— What to work on —
Across the data below, how many lines have the word "failure" in them? Give the number and nothing else.

Collected data entries:
(* ===== verification/Store.v ===== *)
(** * Store: the persistence layer

    The three mapped classes of main.py (lines 48-80) and the operations the
    view functions perform on them through the SQLAlchemy session.  A row is
    a record with the columns' names, a table a [gmap nat row], the database
    the three tables.  An operation is a [prog database failure _]: it
    returns the new database, or fails with the exception the commit raises
    and leaves the database as it was.

    Columns.  A column declared [nullable=False] is NOT NULL: an insert
    that gives it Python's None fails.  A column declared [unique=True] has a
    UNIQUE index.  The foreign keys are nullable and SQLite does not enforce
    them (the pragma is off by default); the mapper fills them from the
    related objects.  The amenity columns and [seats] are declared Integer,
    but the only writer, add_cafe, assigns them the text of form fields, and
    SQLite keeps a text that is not a number as text in such a column: they
    are [string] here.  The declared lengths (String(255), ...) are not
    enforced by SQLite and are not modelled. *)

From S2P Require Import Prelude Hoare Tables Interfaces.

(** ** Rows *)

Module Cafe.
Record t := mk {
  id : nat;
  name : string;
  map_url : string;
  img_url : string;
  location : string;
  user_id : option nat;
  has_sockets : string;
  has_toilet : string;
  has_wifi : string;
  can_take_calls : string;
  seats : string;
  coffee_price : string;
}.
#[global] Instance eq_dec : EqDecision t.
Proof. solve_decision. Defined.
End Cafe.

Module User.
Record t := mk {
  id : nat;
  name : string;
  email : string;
  password : string;
}.
#[global] Instance eq_dec : EqDecision t.
Proof. solve_decision. Defined.
End User.

Module Review.
Record t := mk {
  review_id : nat;
  review_content : string;
  user_id : option nat;
  cafe_id : option nat;
}.
#[global] Instance eq_dec : EqDecision t.
Proof. solve_decision. Defined.

(** The row after SQLAlchemy has detached it from cafe [c]: a review of
    [c] gets a NULL cafe_id, any other review is unchanged. *)
Definition detach (c : nat) (r : t) : t :=
  if decide (cafe_id r = Some c)
  then mk (review_id r) (review_content r) (user_id r) None
  else r.
End Review.

(** ** The database *)

Record database := Database {
  cafes : gmap nat Cafe.t;
  users : gmap nat User.t;
  reviews : gmap nat Review.t;
}.

#[export] Instance database_eq_dec : EqDecision database.
Proof. solve_decision. Defined.

(** db.create_all() on a new file: three empty tables. *)
Definition create_all : database := Database ∅ ∅ ∅.

Definition set_cafes (f : gmap nat Cafe.t → gmap nat Cafe.t) (d : database) : database :=
  Database (f (cafes d)) (users d) (reviews d).

Definition set_users (f : gmap nat User.t → gmap nat User.t) (d : database) : database :=
  Database (cafes d) (f (users d)) (reviews d).

Definition set_reviews (f : gmap nat Review.t → gmap nat Review.t) (d : database) : database :=
  Database (cafes d) (users d) (f (reviews d)).

(** ** Constraint checks of a commit *)

(** A NOT NULL column given None. *)
Definition not_null (column : string) (v : option string) : prog database failure string :=
  match v with
  | Some s => pret s
  | None => pthrow (Raised (IntegrityError (NotNull column)))
  end.

(** A UNIQUE index whose probe found the value. *)
Definition unique (column : string) (is_taken : bool) : prog database failure unit :=
  if is_taken then pthrow (Raised (IntegrityError (Unique column))) else pret tt.

(** ** Inserts: db.session.add(row) followed by db.session.commit()

    SQLite checks the NOT NULL columns in the order of their declaration,
    then the UNIQUE indexes in the order of theirs, and gives the row the
    next key of its table. *)

Definition insert_user (name email password : option string) : prog database failure User.t :=
  (name <- not_null "user.name" name ;;
   email <- not_null "user.email" email ;;
   password <- not_null "user.password" password ;;
   d <- pget ;;
   unique "user.name" (taken User.name name (users d)) ;;
   unique "user.email" (taken User.email email (users d)) ;;
   let u := User.mk (next_key (users d)) name email password in
   pput (set_users <[User.id u := u]> d) ;;
   pret u)%prog.

Definition insert_cafe (name map_url : option string) (user : option nat)
    (img_url location has_sockets has_toilet has_wifi can_take_calls
     seats coffee_price : option string) : prog database failure Cafe.t :=
  (name <- not_null "cafe.name" name ;;
   map_url <- not_null "cafe.map_url" map_url ;;
   img_url <- not_null "cafe.img_url" img_url ;;
   location <- not_null "cafe.location" location ;;
   has_sockets <- not_null "cafe.has_sockets" has_sockets ;;
   has_toilet <- not_null "cafe.has_toilet" has_toilet ;;
   has_wifi <- not_null "cafe.has_wifi" has_wifi ;;
   can_take_calls <- not_null "cafe.can_take_calls" can_take_calls ;;
   seats <- not_null "cafe.seats" seats ;;
   coffee_price <- not_null "cafe.coffee_price" coffee_price ;;
   d <- pget ;;
   unique "cafe.name" (taken Cafe.name name (cafes d)) ;;
   unique "cafe.map_url" (taken Cafe.map_url map_url (cafes d)) ;;
   let c := Cafe.mk (next_key (cafes d)) name map_url img_url location user
              has_sockets has_toilet has_wifi can_take_calls seats coffee_price in
   pput (set_cafes <[Cafe.id c := c]> d) ;;
   pret c)%prog.

Definition insert_review (review_content : option string) (user cafe : option nat) :
    prog database failure Review.t :=
  (review_content <- not_null "review.review_content" review_content ;;
   d <- pget ;;
   let r := Review.mk (next_key (reviews d)) review_content user cafe in
   pput (set_reviews <[Review.review_id r := r]> d) ;;
   pret r)%prog.

(** ** Delete: db.session.delete(cafe) followed by db.session.commit()

    The relationship [cafe_review] has no delete cascade, so the unit of
    work first sets the cafe_id of the cafe's reviews to NULL and then
    deletes the cafe. *)
Definition delete_cafe (c : Cafe.t) : prog database failure unit :=
  pmodify (λ d, set_cafes (delete (Cafe.id c))
                  (set_reviews (fmap (Review.detach (Cafe.id c))) d)).
(* ===== verification/Handlers.v ===== *)
(** * Handlers: the view functions of main.py

    A request carries its path, method, query arguments, form data and the
    verdict of the CSRF check on its token; the inputs a handler draws from
    outside the request (the clock, the random choice of the avatar, the
    salt of a new password hash) are its [env].  A view function is a
    [prog ctx failure response]: it returns a page or a redirect and the new
    database and session, or fails with an abort or an exception, in which
    case nothing is changed.

    Each view function is written statement by statement as in main.py
    (lines 121-235).  [render_template] resolves the current user, as the
    context processor of Flask-Login does for every template.  A page
    carries the values the handler passes to the template; the templates
    themselves are not part of the source.

    [dispatch] is the routing of Flask: the rule of the path, then the
    method.  A rule answers the methods of its decorator, HEAD when it
    answers GET, and OPTIONS, which Flask answers itself. *)

From S2P Require Import Prelude Tables Interfaces Store Forms Auth.

(** ** Requests, pages, responses *)

Inductive http_method := GET | HEAD | POST | PUT | DELETE | PATCH | OPTIONS.

#[export] Instance http_method_eq_dec : EqDecision http_method.
Proof. solve_decision. Defined.

Record request := Request {
  path : string;
  method : http_method;
  args : gmap string string;
  form : gmap string string;
  csrf : option string;
}.

Record env := Env {
  now : nat;
  pick : nat;
  seed : nat;
}.

(** The view functions, by name. *)
Inductive endpoint :=
| show_all_caffe_ep
| show_cafe_ep
| register_ep
| login_ep
| logout_ep
| add_cafe_ep
| delete_ep.

#[export] Instance endpoint_eq_dec : EqDecision endpoint.
Proof. solve_decision. Defined.

(** A rendered template with the values passed to it.  The cafe of the
    detail page is passed as an object; its relationship [cafe_review] is
    what the object gives access to when the page is rendered. *)
Inductive page :=
| index_html (cafes : list Cafe.t) (is_login : bool)
| Caffe_html (cafe : Cafe.t) (cafe_review : list Review.t) (avatar : string)
    (comment : Comment.t) (is_login : bool) (date_now : nat)
| register_html
| login_html (form : LoginForm.t)
| add_cafe_html (form : AddingForm.t) (errors : list (string * list string)).

Inductive response :=
| Render (p : page)
| Redirect (location : string)
| Options (allow : list http_method).

(** The URL map built by the @app.route decorators: rule, endpoint and
    the methods the decorator names (GET when it names none). *)
Definition url_map : list (string * endpoint * list http_method) :=
  [ ("/", show_all_caffe_ep, [GET]);
    ("/caffe", show_cafe_ep, [POST; GET]);
    ("/register", register_ep, [POST; GET]);
    ("/login", login_ep, [POST; GET]);
    ("/logout", logout_ep, [GET]);
    ("/add_cafe", add_cafe_ep, [POST; GET]);
    ("/delete", delete_ep, [GET]) ].

(** werkzeug's Rule: a rule that lists GET answers HEAD as well, and
    Flask adds OPTIONS to every rule. *)
Definition rule_methods (methods : list http_method) : list http_method :=
  methods ++ (if bool_decide (GET ∈ methods) then [HEAD] else []) ++ [OPTIONS].

(** The methods the rule of an endpoint answers. *)
Definition methods_of (ep : endpoint) : list http_method :=
  match list_find (λ rule, rule.1.2 = ep) url_map with
  | Some (_, (_, _, methods)) => rule_methods methods
  | None => []
  end.

(** flask.url_for(endpoint): the rule of the endpoint. *)
Definition url_for (ep : endpoint) : string :=
  match list_find (λ rule, rule.1.2 = ep) url_map with
  | Some (_, (rule, _, _)) => rule
  | None => ""
  end.

Definition redirect (location : string) : prog ctx failure response :=
  pret (Redirect location).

— The answer —
9